PURPOSE: Traction is the most common cause of injury to the recurrent laryngeal nerve (RLN) in endocrine neck surgery. The purpose of this study was to evaluate specific alterations to the electromyogram (EMG) and verify safe alarm limits in a porcine model of sustained traction of the RLN using continuous intraoperative neuromonitoring (C-IONM).

METHODS: Sixteen Norwegian Landrace pigs were anesthetized and intubated with a tracheal tube with a stick-on laryngeal electrode. EMG was recorded at baseline (BL) and during sustained traction applied to each RLN until 70 % amplitude decrease from BL, and during 30-min recovery.

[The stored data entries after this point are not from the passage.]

Lemma sender_sends : exists f t F wn' wd',
  xgl_network_send_with_handle (Ptr p) false wn = Some ((XGL_OK, Ptr (sent_packet id (Ptr phy) p)), wn') /\
  n_trace wn' = n_trace wn ++ [nw_down f (Ptr phy)] /\
  datalink_send_impl (Ptr (mk_frame_tx (Ptr f) (Ptr phy))) wd = Some (XGL_OK, wd') /\
  d_trace wd' = d_trace wd ++ [dl_tx phy F] /\ sent_as f t F.
Proof.
  pose proof payload_size as [Hplz Hple]. pose proof Hready as [].
  pose proof (send_run wn es p d l xm route (tag_of a ap) false) as Hrun. cbn zeta in Hrun. rewrite sr_phy0 in Hrun.
  specialize (Hrun ltac:(done) ltac:(done) ltac:(done) ltac:(done) ltac:(done) ltac:(done) ltac:(done) ltac:(done)
    ltac:(lia) ltac:(done)).
  apply wp_run in Hrun as ([r q] & wn' & Hrun & Hr & f & (_ & Htr) & Hcar & Hhd). rewrite sr_answers0 in Hr.
  injection Hr as -> ->. pose proof (sender_sendable f Hcar Hhd) as Hf.
  pose proof (send_link_run wd phy f a ap lf pl Hf sr_signs0 sr_junk0 sr_heap0 sr_driver0 sr_tx0) as Hlink.
  apply wp_run in Hlink as (err & wd' & Hlink & -> & t & F & Hp & HFz & Htl & Htrace & Hver).
  exists f, t, F, wn', wd'. by split_and!.
Qed.
End sender.

(** The receiver: a data link just initialised, and node [wr] which the packet is for. *)
Record receiver_ready (old : xgl_datalink_ctx_t) (config : xgl_datalink_config_t) (c : xgl_datalink_ctx_t)
    (junk : Z -> bytes) (iface : xgl_layer_interface_t) (rphy : xgl_phy_ops_t) (wr : nw_world)
    (esr : list xgl_route_item_t) (a : bool) (ap : xgl_auth_provider_t) (key id : Z) (p : xgl_packet_t) (size : Z) : Prop := {
  rr_init : xgl_datalink_init (Ptr old) (Ptr config) = (XGL_OK, Ptr c);
  rr_config : datalink_config_ok config;
  rr_junk : junk_ok junk;
  rr_upper : dc_upper_layer c = Ptr iface;
  rr_receive : li_receive iface <> NULL;
  rr_rx : phy_rx rphy <> NULL;
  rr_cache : size <= dcf_rx_cache_size config;
  rr_auth : dc_auth_required c = true -> a = true /\ dc_auth_key_id c = key;
  rr_provider : a = true -> dc_auth_provider c = Ptr ap;
  rr_node : nw_ok wr esr;
  rr_deliver : can_deliver (n_ctx wr) = true;
  rr_target : pk_target_id p = nc_local_id (n_ctx wr) \/ pk_target_id p = XGL_BROADCAST_ID;
  rr_source : sent_source id p <> pk_target_id p /\ sent_source id p <> XGL_BROADCAST_ID
}.

Section receiver.
  Context (wn : nw_world) (es : list xgl_route_item_t) (wd : dl_world) (a : bool) (ap : xgl_auth_provider_t)
    (route : xgl_route_item_t) (phy : xgl_phy_ops_t) (p : xgl_packet_t) (d : xgl_packet_data_t) (l : list tlv)
    (xm : xgl_network_ext_metadata_t).
  Context (Hready : sender_ready wn es wd a ap route phy p d l xm).
Let id := nc_local_id (n_ctx wn).
Let lf := frame_exts p l xm.
Let pl := packet_payload d.
Let key := dc_auth_key_id (d_ctx wd).
Let n := xgl_frame_serialized_size (zlen pl) (zlen (tlvs_bytes lf)) (tag_of a ap).
  Context (f : xgl_frame_t) (t F : bytes) (Hsent : sent_as wn wd a ap p d l xm f t F).
  Context (old : xgl_datalink_ctx_t) (config : xgl_datalink_config_t) (c : xgl_datalink_ctx_t)
    (junk : Z -> bytes) (iface : xgl_layer_interface_t) (rphy : xgl_phy_ops_t) (wr : nw_world)
    (esr : list xgl_route_item_t).
  Context (Hrecv : receiver_ready old config c junk iface rphy wr esr a ap key id p n).
  Context (k : Z) (G : bytes).
Let h := sent_header a (trim f) (tlvs_bytes lf).
Let ll := sent_tlvs a (trim f) key (tag_of a ap) lf.
  Context (HG : frame_parts (hops k h) ll (tag_of a ap) (pl ++ t) G) (HGz : zlen G = zlen F).
Lemma init_tier_run w0 l t count w : took w0 l w -> 0 <= count ->
  exists ok b p w', init_tier zero_mempool count (tier_size t) w = Some ((ok, b, p), w') /\
    exists N, took w0 (buffer_region b (region (tier_size t) N) ++ l) w' /\ (b = NULLP <-> N = O) /\ extends (mem w) (mem w') /\
    (ok = true -> Z.of_nat N = tier_blocks t count /\ (0 < count <-> N <> O) /\ tier_rep b (tier_size t) N p (mem w') (fresh_spec b (tier_size t) N)).
Proof.
  intros (Hf & Htr & H) Hc. unfold init_tier. destruct (0 <? count) eqn:Hpos.
  2: { exists true, NULLP, zero_mempool, w. split; [done|]. exists O. split; [done|]. split; [done|]. split; [done|].
       intros _. split; [|split; [lia|done]]. replace count with 0 by lia. by destruct t. }
  destruct (buffer_blocks t count Hc) as (c & Hc0 & Hsize). rewrite Hsize. pose proof (tier_size_bounds t) as Hb.
  unfold SIZEOF_POINTER in Hb.
  assert (forall w', xgl_alloc 0 NULL (c * tier_size t) w = Some (NULLP, w') -> took w0 l w' -> extends (mem w) (mem w') ->
    exists ok b p w2, (buffer ← xgl_alloc 0 NULL (c * tier_size t);
      if buffer =? NULLP then mret (false, NULLP, zero_mempool)
      else '(r, pool) ← pool_init zero_mempool buffer (c * tier_size t) (tier_size t); mret (r =? 0, buffer, pool)) w =
      Some ((ok, b, p), w2) /\
    exists N, took w0 (buffer_region b (region (tier_size t) N) ++ l) w2 /\ (b = NULLP <-> N = O) /\ extends (mem w) (mem w2) /\
    (ok = true -> Z.of_nat N = tier_blocks t count /\ (0 < count <-> N <> O) /\ tier_rep b (tier_size t) N p (mem w2) (fresh_spec b (tier_size t) N))) as Hrefused.
  { intros w' Hrun Ht He. exists false, NULLP, zero_mempool, w'. unfold mbind at 1, ST_bind at 1. rewrite Hrun. split; [done|]. by exists O. }
  destruct (Z.eqb_spec c 0) as [->|Hc1]; [by apply (Hrefused w)|].
  assert (xgl_alloc 0 NULL (c * tier_size t) w = heap_malloc (c * tier_size t) w) as Hrun by (apply default_alloc; [done|nia]).
  pose proof (malloc_spec (c * tier_size t) (aw_heap w) (ho_heap _ _ _ H) ltac:(nia)) as Hm. unfold heap_malloc in Hrun.
  destruct (malloc _ _) as [b h']. destruct Hm as (Hok' & [(-> & Hby & Hreg)|Hfresh]).
  { apply (Hrefused _ Hrun); [|intros x _; cbn; by rewrite Hby]. split_and!; [done|done|]. destruct H as [_ ? Hi Ho Hbb ?].
    split; cbn; try rewrite Hreg; try rewrite Hby; done. }
  clear Hrefused. unfold mbind at 1, ST_bind at 1. rewrite Hrun. pose proof Hfresh as (Hbpos & Hfit & Hown & Hvac & Hframe & _).
  destruct (Z.eqb_spec b NULLP); [lia|]. set (N := Z.to_nat c).
  assert (region (tier_size t) N = c * tier_size t) as Hregion by (unfold region, N; rewrite Z2Nat.id by lia; done).
  assert (geometry b (tier_size t) N) as Hgeo.
  { split_and!; [lia|unfold SIZEOF_POINTER; lia|unfold N; lia|rewrite Hregion; lia]. }
  pose proof Hgeo as (HB & HS & HN & HF).
  destruct (rep_init b (tier_size t) N HB HS HN HF zero_mempool (c * tier_size t) (ch_bytes h')) as (p & m & Hinit & Hrep).
  { rewrite Z.div_mul by lia. done. } { nia. } { done. }
  assert (pool_init zero_mempool b (c * tier_size t) (tier_size t) (w <| aw_heap := h' |>) =
    Some ((0, p), w <| aw_heap := h' <| ch_bytes := m |> |>)) as Hpool.
  { unfold pool_init, on_memory. change (mem (w <| aw_heap := h' |>)) with (ch_bytes h'). rewrite Hinit. reflexivity. }
  unfold mbind, ST_bind. rewrite Hpool. exists true, b, p. eexists. split; [reflexivity|]. exists N.
  assert (holding (aw_heap w0) (h' <| ch_bytes := m |>) ((b, c * tier_size t) :: l)) as Hhold.
  { apply holding_write.
    - apply (holding_acquire _ _ _ _ _ _ H); [nia|done].
    - intros x. destruct (decide (b <= x < b + region (tier_size t) N)) as [Hx|Hx].
      + split; intros _; [rewrite Hregion in Hx; by apply Hown|by apply (rep_owns _ _ _ _ _ _ _ Hrep)].
      + by rewrite (rep_frame _ _ _ _ _ _ _ Hrep).
    - intros x Hx. apply (rep_frame _ _ _ _ _ _ _ Hrep). rewrite Hregion. apply Hx. left. }
  split; [|split; [split; [lia|unfold N; lia]|split]].
  - unfold buffer_region. destruct (Z.eqb_spec b NULLP); [lia|]. rewrite Hregion. by split_and!.
  - intros x [v Hv]. change (m !! x = mem w !! x). rewrite (rep_frame _ _ _ _ _ _ _ Hrep), Hframe; [done|..].
    + intros Hx. rewrite Hvac in Hv; done.
    + intros Hx. rewrite Hvac in Hv; [done|]. by rewrite <- Hregion.
  - intros _. split; [unfold tier_blocks; rewrite Hsize, Z.div_mul by lia; unfold N; lia|]. split; [unfold N; lia|]. change (mem (w <| aw_heap := h' <| ch_bytes := m |> |>)) with m.
    assert (pool_rep b (tier_size t) N m p m (fresh_spec b (tier_size t) N)) as Hrep'.
    { by apply (pool_rep_agree _ _ _ (ch_bytes h') p m). }
    destruct N as [|n']; [exfalso; clear -HN; lia|]. by split.
Qed.
(** ** Reference counting *)

(** src/src/memory/xgl_packet_pool.c:157-164: xgl_packet_data_ref *)
Definition xgl_packet_data_ref (data : ptr addr) : K unit :=
  match data with
  | NULL => mret tt
  | Ptr d =>
      o ← deref (fun w => pw_data w !! d);
      modify (fun w => w <| pw_data := <[d := (o <| sd_ref_count := u32 (sd_ref_count o + 1) |>)]> (pw_data w) |>)
  end.
(** [free] of a buffer that [owned_data] points to. *)
Definition free_owned (owned : ptr addr) : K unit :=
  match owned with
  | NULL => mret tt
  | Ptr b =>
      _ ← deref (fun w => pw_buffers w !! b);
      modify (fun w => w <| pw_buffers := delete b (pw_buffers w) |>)
  end.
(** src/src/memory/xgl_packet_pool.c:169-189: xgl_packet_data_unref *)
Definition xgl_packet_data_unref (data : ptr addr) : K unit :=
  match data with
  | NULL => mret tt
  | Ptr d =>
      o ← deref (fun w => pw_data w !! d);
      let o := if 0 <? sd_ref_count o then o <| sd_ref_count := sd_ref_count o - 1 |> else o in
      _ ← modify (fun w => w <| pw_data := <[d := o]> (pw_data w) |>);
      if sd_ref_count o =? 0 then
        _ ← free_owned (sd_owned_data o);
        modify (fun w => w <| pw_data := delete d (pw_data w) |>)
      else mret tt
  end.

Definition sizeof_packet_data : Z := 32.
(** src/src/memory/xgl_packet_pool.c:194-221: xgl_packet_data_create *)
Definition xgl_packet_data_create (data : ptr bytes) (len : Z) : K (ptr addr) :=
  match data with
  | NULL => mret NULL
  | Ptr data =>
      if len =? 0 then mret NULL
      else
        ok ← pk_malloc sizeof_packet_data;
        if negb ok then mret NULL
        else
          ok ← pk_malloc len;
          if negb ok then mret NULL
          else
            owned ← lift (rd_bytes data 0 len);
            b ← gets (fun w => fresh (dom (pw_buffers w)));
            d ← gets (fun w => fresh (dom (pw_data w)));
            _ ← modify (fun w => w <| pw_buffers := <[b := owned]> (pw_buffers w) |>
                   <| pw_data := <[d := mk_shared 1 len (Ptr b) (Ptr b)]> (pw_data w) |>);
            mret (Ptr d)
  end.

RESULTS: In 29 nerves at risk (NAR), BL amplitude and latency values were 1098 ± 418 (586-2255) μV (mean ± SD (range)) (right vagus) and 845 ± 289 (522-1634) μV (left vagus), and 4.7 ± 0.5 (4.1-5.9) ms and 7.9 ± 0.8 (6.7-9.6) ms, respectively. At 50 % amplitude decrease, latency increased by 14.0 ± 5.7 % (right side) and 14.5 ± 9.1 % (left side) compared with BL. Corresponding values for 70 % amplitude depression were 17.9 ± 6.1 % and 17.3 ± 12.8 %. Traction time to 50 and 70 % amplitude decrease ranged from 3 to 133 min and 3.9-141 min, respectively. In 16 NAR (55 %), time from 50 to 70 % reduction in amplitude was ≤5 min, but in six NAR (21 %) ≤1 min. In only 11 (38 %) of 29 nerves, the amplitude recovered to more than 50 % of BL.

CONCLUSIONS: Latency increase may be the first warning of RLN stretch injury. Given the short interval between 50 and 70 % amplitude reduction of the EMG, amplitude reduction by 50 % can be taken as an appropriate alert limit.